---------- INFORMATION SUPPLIED

Definition handle_char (t : Terminal) (c : Z) : Outcome (option Command * list ConsoleOp * Terminal) :=
  if (c =? 10) || (c =? 13) then
    let '(command, out) := parse_command t in
    let h := match input_buffer t with [] => history t | line => add_to_history (history t) line end in
    let after := match command with Some _ => [] | None => prompt end in
    Return (command, Println "" :: out ++ after, Terminal_mk [] 0 h None (saved_input t))
  else if (c =? 8) || (c =? 127) then
    if decide (0 < cursor t)%nat then
      let! line := string_remove (input_buffer t) (cursor t - 1) in
      Return (None, redraw_line line, set_line t line (cursor t - 1))
    else Return (None, [], t)
  else if c =? 9 then Return (None, [], t)
  else if printable c then
    if decide (length (input_buffer t) < MAX_LINE_LENGTH)%nat then
      let! line := string_insert (input_buffer t) (cursor t) (char_ascii c) in
      let cur := S (cursor t) in
      let out := if decide (cur = length line) then [Print (line_str [char_ascii c])] else redraw_line line in
      Return (None, out, set_line t line cur)
    else Return (None, [], t)
  else Return (None, [], t).

(** Recalls entry [i] of the history. *)
Definition recall (t : Terminal) (i : nat) (saved : list ascii) : Outcome (list ConsoleOp * Terminal) :=
  let! line := or_panic (history t !! i) in
  Return (redraw_line line, Terminal_mk line (length line) (history t) (Some i) saved).

Definition history_up (t : Terminal) : Outcome (list ConsoleOp * Terminal) :=
  match history t with
  | [] => Return ([], t)
  | _ =>
      match history_index t with
      | None => recall t (length (history t) - 1) (input_buffer t)
      | Some 0%nat => Return ([], t)
      | Some (S i) => recall t i (saved_input t)
      end
  end.

Definition history_down (t : Terminal) : Outcome (list ConsoleOp * Terminal) :=
  match history_index t with
  | None => Return ([], t)
  | Some i =>
      if decide (length (history t) <= i + 1)%nat then
        Return (redraw_line (saved_input t),
          Terminal_mk (saved_input t) (length (saved_input t)) (history t) None (saved_input t))
      else recall t (i + 1) (saved_input t)
  end.

Definition handle_raw_key (t : Terminal) (k : KeyCode) : Outcome (list ConsoleOp * Terminal) :=
  let line := input_buffer t in
  match k with
  | ArrowUp => history_up t
  | ArrowDown => history_down t
  | ArrowLeft =>
      Return (if decide (0 < cursor t)%nat
              then ([Print (ESC ++ "[D")], set_line t line (cursor t - 1)) else ([], t))
  | ArrowRight =>
      Return (if decide (cursor t < length line)%nat
              then ([Print (ESC ++ "[C")], set_line t line (S (cursor t))) else ([], t))
  | Home => Return (redraw_line line, set_line t line 0)
  | End_ => Return (redraw_line line, set_line t line (length line))
  | Delete =>
      if decide (cursor t < length line)%nat then
        let! line := string_remove line (cursor t) in
        Return (redraw_line line, set_line t line (cursor t))
      else Return ([], t)
  | OtherKey => Return ([], t)
  end.

Definition handle_key (t : Terminal) (key : DecodedKey) : Outcome (option Command * list ConsoleOp * Terminal) :=
  match key with
  | Unicode c => handle_char t c
  | RawKey raw => let! (out, t) := handle_raw_key t raw in Return (None, out, t)
  end.

(** A sequence of keys: the commands it produces, its console operations and the
    terminal after it. *)
Fixpoint handle_keys (t : Terminal) (keys : list DecodedKey)
    : Outcome (list Command * list ConsoleOp * Terminal) :=
  match keys with
  | [] => Return ([], [], t)
  | key :: keys =>
      let! (cmd, out, t) := handle_key t key in
      let! (cmds, outs, t) := handle_keys t keys in
      Return (option_list cmd ++ cmds, out ++ outs, t)
  end.

(** ** Invariant *)

Definition line_ok (l : list ascii) : Prop :=
  (length l <= MAX_LINE_LENGTH)%nat /\ Forall (fun c => printable (Z.of_nat (nat_of_ascii c)) = true) l.

Record terminal_wf (t : Terminal) : Prop := {
  tw_line : line_ok (input_buffer t);
  tw_cursor : (cursor t <= length (input_buffer t))%nat;
  tw_history : (length (history t) <= MAX_HISTORY)%nat /\ Forall line_ok (history t);
  tw_index : forall i, history_index t = Some i -> (i < length (history t))%nat;
  tw_saved : line_ok (saved_input t);
}.

Lemma terminal_new_wf : terminal_wf Terminal_new.
Proof. by repeat constructor; simpl; try lia. Qed.

Lemma line_ok_insert l i c :
  line_ok l -> (length l < MAX_LINE_LENGTH)%nat -> printable c = true ->
  line_ok (take i l ++ ascii_of_nat (Z.to_nat c) :: drop i l).
Proof.
  intros [_ Hp] Hl Hc. split.
  - rewrite length_app. simpl. rewrite length_take, length_drop. unfold MAX_LINE_LENGTH in *. lia.
  - apply Forall_app. split; [by apply Forall_take|]. constructor; [|by apply Forall_drop].
    unfold printable in *. apply andb_true_iff in Hc as [H1%Z.leb_le H2%Z.leb_le].
    rewrite nat_ascii_embedding, Z2Nat.id by lia. lia.
Qed.

Lemma line_ok_delete l i : line_ok l -> line_ok (delete i l).
Proof.
  intros [Hl Hp]. split.
  - rewrite delete_take_drop, length_app, length_take, length_drop. unfold MAX_LINE_LENGTH in *. lia.
  - by apply Forall_delete.
Qed.

Lemma history_ok_add h cmd :
  (length h <= MAX_HISTORY)%nat /\ Forall line_ok h -> line_ok cmd ->
  (length (add_to_history h cmd) <= MAX_HISTORY)%nat /\ Forall line_ok (add_to_history h cmd).
Proof.
  intros [Hl Hf] Hc. unfold add_to_history. case_decide; [done|]. rewrite length_app. simpl. split.
  - unfold MAX_HISTORY in *. case_decide; [destruct h; simpl in *; lia|lia].
  - apply Forall_app. split; [|by constructor]. case_decide; [by apply Forall_tail|done].
Qed.

(** What every key does: it returns, and leaves the terminal well formed. *)
Definition keeps_wf {A} (o : Outcome (A * Terminal)) : Prop :=
  exists r t', o = Return (r, t') /\ terminal_wf t'.

Lemma keeps_wf_return {A} (r : A) t : terminal_wf t -> keeps_wf (Return (r, t)).
Proof. unfold keeps_wf. eauto. Qed.
#[local] Hint Resolve keeps_wf_return : core.

Lemma recall_wf t i saved :
  terminal_wf t -> (i < length (history t))%nat -> line_ok saved -> keeps_wf (recall t i saved).
Proof.
  intros [Hl Hc [Hh Hf] Hi Hs] Hlt Hsv. unfold recall.
  destruct (lookup_lt_is_Some_2 _ _ Hlt) as [line E]. rewrite E. apply keeps_wf_return.
  split; simpl; try done.
  - by eapply Forall_lookup_1.
  - intros j [= <-]. done.
Qed.

Lemma set_line_wf t line c :
  terminal_wf t -> line_ok line -> (c <= length line)%nat -> terminal_wf (set_line t line c).
Proof. intros [] ??. by split. Qed.

Lemma handle_raw_key_wf t k : terminal_wf t -> keeps_wf (handle_raw_key t k).
Proof.
  intros Hwf. pose proof Hwf as [Hl Hc [Hh Hf] Hi Hs]. destruct k; simpl; auto.
  - unfold history_up. destruct (history t) as [|x h] eqn:Eh; [auto|]. rewrite <- Eh in *.
    destruct (history_index t) as [[|i]|] eqn:Ei; [auto| |].
    + apply recall_wf; [done| |done]. specialize (Hi _ eq_refl). lia.
    + apply recall_wf; [done| |done]. rewrite Eh. simpl. lia.
  - unfold history_down. destruct (history_index t) as [i|] eqn:Ei; [|auto]. case_decide.
    + apply keeps_wf_return. by split.
    + apply recall_wf; [done|lia|done].
  - case_decide; apply keeps_wf_return; [apply set_line_wf; auto; lia|done].
  - case_decide; apply keeps_wf_return; [apply set_line_wf; auto; lia|done].
  - apply keeps_wf_return, set_line_wf; auto; lia.
  - by apply keeps_wf_return, set_line_wf.
  - case_decide as Hd; [|auto]. unfold string_remove. rewrite decide_True by done. simpl.
    apply keeps_wf_return, set_line_wf; [done|by apply line_ok_delete|].
    rewrite length_delete by (by apply lookup_lt_is_Some). lia.
Qed.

--------------------

• [PROBLEM DESCRIPTION]: The required output is the exact run of lines from the beginning of the records to the line with "let '(command, out) := parse_command t in", that line included.

• [EXERCISE RESPONSE]:
Definition handle_char (t : Terminal) (c : Z) : Outcome (option Command * list ConsoleOp * Terminal) :=
  if (c =? 10) || (c =? 13) then
    let '(command, out) := parse_command t in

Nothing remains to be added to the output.